▶ _RECORDS SHOWN_

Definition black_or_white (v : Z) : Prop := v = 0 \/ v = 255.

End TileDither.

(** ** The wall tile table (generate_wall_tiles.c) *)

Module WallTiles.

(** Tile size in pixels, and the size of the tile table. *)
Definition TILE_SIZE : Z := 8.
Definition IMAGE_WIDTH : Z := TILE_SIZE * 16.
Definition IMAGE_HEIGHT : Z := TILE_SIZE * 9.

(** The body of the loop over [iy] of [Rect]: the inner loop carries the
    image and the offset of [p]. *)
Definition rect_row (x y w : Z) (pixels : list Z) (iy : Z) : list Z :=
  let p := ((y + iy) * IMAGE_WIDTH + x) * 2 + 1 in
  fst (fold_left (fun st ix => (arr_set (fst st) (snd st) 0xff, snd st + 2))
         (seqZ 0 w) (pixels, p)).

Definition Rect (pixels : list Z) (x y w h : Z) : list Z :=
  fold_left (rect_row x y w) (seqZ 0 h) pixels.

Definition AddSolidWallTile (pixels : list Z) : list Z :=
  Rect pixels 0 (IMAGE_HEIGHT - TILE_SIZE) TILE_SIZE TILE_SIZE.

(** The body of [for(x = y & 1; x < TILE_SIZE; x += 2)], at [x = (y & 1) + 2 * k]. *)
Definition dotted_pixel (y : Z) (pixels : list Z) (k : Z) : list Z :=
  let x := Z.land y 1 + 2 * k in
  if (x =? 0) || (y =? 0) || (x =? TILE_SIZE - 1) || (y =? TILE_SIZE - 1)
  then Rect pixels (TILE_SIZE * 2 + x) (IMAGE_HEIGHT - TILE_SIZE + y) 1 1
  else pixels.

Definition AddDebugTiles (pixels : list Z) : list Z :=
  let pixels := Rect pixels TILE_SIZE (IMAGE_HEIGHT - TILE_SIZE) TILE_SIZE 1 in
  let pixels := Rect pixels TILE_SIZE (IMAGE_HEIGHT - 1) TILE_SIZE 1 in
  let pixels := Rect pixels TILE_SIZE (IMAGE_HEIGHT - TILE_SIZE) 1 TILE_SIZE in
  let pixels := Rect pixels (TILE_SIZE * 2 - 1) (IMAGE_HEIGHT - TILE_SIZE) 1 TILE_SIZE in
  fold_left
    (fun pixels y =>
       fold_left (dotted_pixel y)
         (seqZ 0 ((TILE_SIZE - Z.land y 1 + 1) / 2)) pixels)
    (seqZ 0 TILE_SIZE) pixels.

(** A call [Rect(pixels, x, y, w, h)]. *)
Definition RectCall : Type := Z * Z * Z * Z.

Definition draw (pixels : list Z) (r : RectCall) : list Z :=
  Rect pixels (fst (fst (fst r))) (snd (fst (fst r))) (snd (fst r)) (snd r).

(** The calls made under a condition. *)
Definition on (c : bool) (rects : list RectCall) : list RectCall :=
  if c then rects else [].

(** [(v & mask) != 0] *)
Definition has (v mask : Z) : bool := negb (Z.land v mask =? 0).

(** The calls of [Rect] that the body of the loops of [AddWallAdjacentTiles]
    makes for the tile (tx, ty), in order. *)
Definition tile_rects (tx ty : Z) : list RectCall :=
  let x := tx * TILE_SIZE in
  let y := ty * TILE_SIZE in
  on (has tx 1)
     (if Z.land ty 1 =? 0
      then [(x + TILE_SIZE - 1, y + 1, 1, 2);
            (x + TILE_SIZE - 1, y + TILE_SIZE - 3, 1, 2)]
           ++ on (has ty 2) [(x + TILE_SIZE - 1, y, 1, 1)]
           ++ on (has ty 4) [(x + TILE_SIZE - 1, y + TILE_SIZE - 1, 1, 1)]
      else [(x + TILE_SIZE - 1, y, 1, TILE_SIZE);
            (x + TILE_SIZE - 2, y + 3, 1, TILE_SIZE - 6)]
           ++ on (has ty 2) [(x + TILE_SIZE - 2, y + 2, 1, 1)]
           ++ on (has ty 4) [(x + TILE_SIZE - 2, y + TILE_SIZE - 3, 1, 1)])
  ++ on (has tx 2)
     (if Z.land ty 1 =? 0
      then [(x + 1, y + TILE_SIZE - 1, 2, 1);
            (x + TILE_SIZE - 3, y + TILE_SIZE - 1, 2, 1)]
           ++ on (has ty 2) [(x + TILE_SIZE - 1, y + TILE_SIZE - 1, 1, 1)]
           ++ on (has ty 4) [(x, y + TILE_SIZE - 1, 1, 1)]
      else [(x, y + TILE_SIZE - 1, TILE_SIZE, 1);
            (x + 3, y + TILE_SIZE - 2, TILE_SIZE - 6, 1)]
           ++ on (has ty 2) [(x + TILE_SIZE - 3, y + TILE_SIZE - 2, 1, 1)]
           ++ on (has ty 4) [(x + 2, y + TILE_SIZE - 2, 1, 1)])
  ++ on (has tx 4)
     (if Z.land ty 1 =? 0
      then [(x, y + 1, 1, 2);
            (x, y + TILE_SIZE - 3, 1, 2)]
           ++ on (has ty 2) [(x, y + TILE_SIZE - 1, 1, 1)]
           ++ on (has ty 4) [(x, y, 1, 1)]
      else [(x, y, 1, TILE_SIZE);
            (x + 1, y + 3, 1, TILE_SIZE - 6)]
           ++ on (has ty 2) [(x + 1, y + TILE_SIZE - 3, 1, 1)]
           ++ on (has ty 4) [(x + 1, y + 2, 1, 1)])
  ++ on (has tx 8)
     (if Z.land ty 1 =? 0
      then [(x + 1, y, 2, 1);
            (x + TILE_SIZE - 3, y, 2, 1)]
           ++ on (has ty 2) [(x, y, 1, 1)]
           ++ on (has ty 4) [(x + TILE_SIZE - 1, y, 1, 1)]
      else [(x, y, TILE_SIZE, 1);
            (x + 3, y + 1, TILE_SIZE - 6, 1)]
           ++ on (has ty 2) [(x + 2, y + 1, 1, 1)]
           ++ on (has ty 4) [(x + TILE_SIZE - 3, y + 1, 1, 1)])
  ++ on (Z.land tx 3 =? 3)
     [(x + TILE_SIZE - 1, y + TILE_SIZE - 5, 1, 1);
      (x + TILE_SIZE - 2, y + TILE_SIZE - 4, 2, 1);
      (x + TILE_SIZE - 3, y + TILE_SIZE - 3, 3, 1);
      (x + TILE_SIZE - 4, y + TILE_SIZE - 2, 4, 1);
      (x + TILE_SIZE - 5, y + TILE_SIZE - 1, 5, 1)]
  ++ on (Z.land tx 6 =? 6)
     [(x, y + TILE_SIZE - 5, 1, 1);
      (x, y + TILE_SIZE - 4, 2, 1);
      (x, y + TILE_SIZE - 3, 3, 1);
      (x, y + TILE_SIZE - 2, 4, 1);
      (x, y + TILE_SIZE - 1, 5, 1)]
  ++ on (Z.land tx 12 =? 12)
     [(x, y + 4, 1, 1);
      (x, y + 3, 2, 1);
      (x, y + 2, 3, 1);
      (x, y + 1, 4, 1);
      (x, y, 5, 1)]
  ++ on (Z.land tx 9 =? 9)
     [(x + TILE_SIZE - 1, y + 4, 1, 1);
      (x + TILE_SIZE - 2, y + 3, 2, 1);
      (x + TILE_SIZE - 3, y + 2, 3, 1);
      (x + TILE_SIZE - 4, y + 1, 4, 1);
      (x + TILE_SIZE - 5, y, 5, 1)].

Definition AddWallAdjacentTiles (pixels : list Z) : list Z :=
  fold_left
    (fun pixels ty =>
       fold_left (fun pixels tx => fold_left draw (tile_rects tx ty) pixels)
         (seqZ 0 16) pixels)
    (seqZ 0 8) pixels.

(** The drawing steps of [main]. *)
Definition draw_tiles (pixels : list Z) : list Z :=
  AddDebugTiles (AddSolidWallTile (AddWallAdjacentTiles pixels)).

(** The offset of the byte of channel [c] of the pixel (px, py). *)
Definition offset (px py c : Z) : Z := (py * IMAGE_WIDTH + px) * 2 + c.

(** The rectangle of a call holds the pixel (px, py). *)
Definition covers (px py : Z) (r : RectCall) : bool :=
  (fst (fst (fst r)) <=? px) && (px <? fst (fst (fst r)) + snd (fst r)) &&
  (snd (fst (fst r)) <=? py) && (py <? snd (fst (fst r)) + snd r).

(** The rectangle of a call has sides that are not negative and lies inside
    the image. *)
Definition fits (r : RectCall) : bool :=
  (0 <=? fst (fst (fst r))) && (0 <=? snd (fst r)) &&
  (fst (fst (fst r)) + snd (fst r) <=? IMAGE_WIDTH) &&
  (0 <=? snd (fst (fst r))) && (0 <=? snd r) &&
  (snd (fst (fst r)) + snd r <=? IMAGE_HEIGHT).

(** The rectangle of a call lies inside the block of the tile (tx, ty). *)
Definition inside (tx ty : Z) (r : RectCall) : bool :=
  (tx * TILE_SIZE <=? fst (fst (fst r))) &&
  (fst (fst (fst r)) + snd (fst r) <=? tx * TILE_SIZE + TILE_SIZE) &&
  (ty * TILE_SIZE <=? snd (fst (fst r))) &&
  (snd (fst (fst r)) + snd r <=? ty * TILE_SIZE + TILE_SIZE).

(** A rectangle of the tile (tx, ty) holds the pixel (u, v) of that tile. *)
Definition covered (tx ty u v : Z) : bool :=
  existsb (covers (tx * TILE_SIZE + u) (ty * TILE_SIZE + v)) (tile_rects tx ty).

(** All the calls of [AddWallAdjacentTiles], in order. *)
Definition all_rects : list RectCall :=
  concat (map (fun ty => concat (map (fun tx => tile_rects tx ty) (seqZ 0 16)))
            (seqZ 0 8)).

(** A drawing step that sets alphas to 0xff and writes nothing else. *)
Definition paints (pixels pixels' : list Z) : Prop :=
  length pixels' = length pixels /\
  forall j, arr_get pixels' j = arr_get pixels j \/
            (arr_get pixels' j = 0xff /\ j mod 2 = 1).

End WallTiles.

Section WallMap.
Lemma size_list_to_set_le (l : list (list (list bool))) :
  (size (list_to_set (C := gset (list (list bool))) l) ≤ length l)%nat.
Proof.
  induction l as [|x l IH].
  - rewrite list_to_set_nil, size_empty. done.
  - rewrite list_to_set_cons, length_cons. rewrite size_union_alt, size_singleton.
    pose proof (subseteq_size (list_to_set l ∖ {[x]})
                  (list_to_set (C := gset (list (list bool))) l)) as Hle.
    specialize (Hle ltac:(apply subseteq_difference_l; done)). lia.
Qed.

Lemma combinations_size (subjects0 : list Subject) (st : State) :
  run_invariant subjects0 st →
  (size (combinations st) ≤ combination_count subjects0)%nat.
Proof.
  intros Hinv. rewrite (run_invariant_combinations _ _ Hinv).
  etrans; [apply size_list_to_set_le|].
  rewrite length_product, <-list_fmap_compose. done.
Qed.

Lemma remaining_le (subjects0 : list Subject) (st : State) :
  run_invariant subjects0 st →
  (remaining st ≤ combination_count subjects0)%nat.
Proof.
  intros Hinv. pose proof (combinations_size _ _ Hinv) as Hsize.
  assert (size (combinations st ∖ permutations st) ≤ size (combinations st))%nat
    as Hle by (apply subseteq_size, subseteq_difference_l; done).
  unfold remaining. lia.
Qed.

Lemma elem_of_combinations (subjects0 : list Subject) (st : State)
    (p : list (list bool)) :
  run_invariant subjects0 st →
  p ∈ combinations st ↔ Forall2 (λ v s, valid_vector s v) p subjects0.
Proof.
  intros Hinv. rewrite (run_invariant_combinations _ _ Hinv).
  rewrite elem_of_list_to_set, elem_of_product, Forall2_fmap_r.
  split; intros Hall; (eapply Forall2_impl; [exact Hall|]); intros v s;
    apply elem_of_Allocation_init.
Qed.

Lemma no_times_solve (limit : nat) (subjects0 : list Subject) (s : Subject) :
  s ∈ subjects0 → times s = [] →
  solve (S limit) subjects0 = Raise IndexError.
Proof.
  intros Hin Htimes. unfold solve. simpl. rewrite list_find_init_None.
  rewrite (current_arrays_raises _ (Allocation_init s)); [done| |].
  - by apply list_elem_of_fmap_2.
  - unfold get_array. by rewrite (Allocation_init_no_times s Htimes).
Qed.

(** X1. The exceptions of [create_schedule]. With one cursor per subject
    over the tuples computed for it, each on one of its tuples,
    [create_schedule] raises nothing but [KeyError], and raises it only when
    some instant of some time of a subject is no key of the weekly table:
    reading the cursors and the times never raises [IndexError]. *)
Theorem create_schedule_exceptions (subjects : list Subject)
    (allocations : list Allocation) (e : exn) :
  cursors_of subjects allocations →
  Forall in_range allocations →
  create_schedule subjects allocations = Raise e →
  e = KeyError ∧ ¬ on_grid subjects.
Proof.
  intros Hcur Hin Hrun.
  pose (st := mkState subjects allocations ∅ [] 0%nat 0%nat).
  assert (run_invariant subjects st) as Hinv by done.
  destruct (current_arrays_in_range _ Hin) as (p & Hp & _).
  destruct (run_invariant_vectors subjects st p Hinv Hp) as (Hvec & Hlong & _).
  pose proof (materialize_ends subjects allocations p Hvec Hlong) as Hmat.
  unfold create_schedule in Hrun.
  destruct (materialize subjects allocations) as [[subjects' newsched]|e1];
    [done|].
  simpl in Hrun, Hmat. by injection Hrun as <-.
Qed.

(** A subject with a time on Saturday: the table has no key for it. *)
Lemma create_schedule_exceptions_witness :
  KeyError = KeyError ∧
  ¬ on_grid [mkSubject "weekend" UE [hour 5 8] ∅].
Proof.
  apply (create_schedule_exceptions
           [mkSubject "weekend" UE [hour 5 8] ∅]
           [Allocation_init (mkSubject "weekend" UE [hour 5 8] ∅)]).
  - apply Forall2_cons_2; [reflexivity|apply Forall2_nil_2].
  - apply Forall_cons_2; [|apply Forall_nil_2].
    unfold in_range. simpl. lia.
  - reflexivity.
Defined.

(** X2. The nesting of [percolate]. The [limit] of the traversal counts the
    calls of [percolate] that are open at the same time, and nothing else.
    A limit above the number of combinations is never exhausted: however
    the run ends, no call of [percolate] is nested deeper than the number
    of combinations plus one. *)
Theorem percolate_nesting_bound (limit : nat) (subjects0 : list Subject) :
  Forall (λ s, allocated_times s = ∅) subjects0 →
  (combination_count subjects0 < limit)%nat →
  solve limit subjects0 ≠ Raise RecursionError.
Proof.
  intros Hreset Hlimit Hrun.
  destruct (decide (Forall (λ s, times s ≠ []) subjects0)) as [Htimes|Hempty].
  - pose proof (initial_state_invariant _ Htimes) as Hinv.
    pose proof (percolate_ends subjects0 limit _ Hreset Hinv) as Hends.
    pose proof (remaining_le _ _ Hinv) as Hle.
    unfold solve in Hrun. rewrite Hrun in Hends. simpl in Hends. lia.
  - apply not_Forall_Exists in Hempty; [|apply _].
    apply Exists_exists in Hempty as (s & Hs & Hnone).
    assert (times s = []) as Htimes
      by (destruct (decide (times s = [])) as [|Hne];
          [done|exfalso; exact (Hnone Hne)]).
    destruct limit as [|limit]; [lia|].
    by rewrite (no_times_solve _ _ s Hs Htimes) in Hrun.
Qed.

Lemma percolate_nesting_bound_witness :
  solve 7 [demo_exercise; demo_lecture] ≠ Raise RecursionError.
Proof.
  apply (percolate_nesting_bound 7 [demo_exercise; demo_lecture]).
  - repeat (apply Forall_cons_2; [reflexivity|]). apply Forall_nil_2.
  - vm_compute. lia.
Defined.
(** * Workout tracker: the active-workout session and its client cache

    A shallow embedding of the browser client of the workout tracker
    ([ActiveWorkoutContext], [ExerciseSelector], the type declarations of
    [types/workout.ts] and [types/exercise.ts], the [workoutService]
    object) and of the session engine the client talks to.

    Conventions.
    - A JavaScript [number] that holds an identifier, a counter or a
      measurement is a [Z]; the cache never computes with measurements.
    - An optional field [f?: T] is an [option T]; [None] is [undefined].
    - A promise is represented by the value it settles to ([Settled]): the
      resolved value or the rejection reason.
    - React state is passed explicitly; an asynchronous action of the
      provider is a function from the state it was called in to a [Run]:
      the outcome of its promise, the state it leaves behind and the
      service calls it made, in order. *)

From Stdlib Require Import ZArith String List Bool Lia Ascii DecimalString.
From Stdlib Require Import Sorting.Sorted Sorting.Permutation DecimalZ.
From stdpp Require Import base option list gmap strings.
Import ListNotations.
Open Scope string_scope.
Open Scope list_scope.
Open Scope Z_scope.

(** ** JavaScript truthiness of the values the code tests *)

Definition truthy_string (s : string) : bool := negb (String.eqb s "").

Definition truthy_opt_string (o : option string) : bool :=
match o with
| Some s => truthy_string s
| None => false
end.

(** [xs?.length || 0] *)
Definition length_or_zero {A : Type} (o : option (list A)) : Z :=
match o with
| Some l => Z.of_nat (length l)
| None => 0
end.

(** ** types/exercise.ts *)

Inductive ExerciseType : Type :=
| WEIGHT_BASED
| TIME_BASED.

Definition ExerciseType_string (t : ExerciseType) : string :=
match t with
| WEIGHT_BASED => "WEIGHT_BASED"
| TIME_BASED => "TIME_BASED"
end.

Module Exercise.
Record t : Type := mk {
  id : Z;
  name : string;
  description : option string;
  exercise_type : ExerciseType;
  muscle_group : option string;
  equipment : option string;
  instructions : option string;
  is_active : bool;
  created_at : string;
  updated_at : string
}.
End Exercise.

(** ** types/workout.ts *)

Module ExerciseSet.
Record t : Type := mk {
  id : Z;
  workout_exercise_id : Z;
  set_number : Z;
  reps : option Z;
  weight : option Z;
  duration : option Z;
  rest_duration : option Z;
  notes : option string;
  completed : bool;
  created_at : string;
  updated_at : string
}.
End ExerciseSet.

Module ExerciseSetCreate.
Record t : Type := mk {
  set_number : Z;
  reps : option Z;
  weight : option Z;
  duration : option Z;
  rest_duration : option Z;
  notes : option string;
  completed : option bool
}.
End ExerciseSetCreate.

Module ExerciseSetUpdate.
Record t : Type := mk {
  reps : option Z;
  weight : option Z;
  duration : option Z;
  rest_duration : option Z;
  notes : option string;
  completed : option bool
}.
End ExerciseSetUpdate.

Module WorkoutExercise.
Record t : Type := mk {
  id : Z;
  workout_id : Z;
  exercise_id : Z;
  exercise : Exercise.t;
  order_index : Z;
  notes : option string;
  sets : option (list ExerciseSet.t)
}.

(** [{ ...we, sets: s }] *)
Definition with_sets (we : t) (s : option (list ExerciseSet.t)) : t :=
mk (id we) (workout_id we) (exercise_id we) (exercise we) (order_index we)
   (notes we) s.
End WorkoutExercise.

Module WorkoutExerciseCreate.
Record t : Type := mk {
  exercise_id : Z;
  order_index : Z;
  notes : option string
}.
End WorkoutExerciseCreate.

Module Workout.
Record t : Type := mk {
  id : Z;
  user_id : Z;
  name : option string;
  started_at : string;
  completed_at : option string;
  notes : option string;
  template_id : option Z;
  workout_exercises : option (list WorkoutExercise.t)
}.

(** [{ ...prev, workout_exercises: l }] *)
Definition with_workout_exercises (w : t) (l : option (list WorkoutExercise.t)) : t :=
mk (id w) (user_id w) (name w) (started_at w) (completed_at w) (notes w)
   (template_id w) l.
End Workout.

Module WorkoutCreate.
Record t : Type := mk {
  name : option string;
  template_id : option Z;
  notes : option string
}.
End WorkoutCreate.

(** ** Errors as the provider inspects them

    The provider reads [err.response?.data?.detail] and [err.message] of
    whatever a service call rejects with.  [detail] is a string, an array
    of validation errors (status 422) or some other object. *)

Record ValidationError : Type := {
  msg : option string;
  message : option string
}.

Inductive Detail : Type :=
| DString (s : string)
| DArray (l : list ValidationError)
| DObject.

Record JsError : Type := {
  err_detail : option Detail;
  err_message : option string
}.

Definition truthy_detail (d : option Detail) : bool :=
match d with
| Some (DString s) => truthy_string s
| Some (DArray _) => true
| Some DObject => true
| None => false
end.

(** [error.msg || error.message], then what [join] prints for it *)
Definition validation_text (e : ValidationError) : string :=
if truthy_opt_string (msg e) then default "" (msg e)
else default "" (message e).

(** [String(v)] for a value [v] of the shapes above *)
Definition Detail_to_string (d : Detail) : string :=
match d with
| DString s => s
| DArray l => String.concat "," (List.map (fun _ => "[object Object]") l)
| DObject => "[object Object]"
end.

▶ _TASK BRIEF_
Copy, please, every line from the start of the entries down to the line that holds "fold_left (rect_row x", with both of those lines included and no others.

▶ _EXERCISE OUTPUT_
Definition black_or_white (v : Z) : Prop := v = 0 \/ v = 255.

End TileDither.

(** ** The wall tile table (generate_wall_tiles.c) *)

Module WallTiles.

(** Tile size in pixels, and the size of the tile table. *)
Definition TILE_SIZE : Z := 8.
Definition IMAGE_WIDTH : Z := TILE_SIZE * 16.
Definition IMAGE_HEIGHT : Z := TILE_SIZE * 9.

(** The body of the loop over [iy] of [Rect]: the inner loop carries the
    image and the offset of [p]. *)
Definition rect_row (x y w : Z) (pixels : list Z) (iy : Z) : list Z :=
  let p := ((y + iy) * IMAGE_WIDTH + x) * 2 + 1 in
  fst (fold_left (fun st ix => (arr_set (fst st) (snd st) 0xff, snd st + 2))
         (seqZ 0 w) (pixels, p)).

Definition Rect (pixels : list Z) (x y w h : Z) : list Z :=
  fold_left (rect_row x y w) (seqZ 0 h) pixels.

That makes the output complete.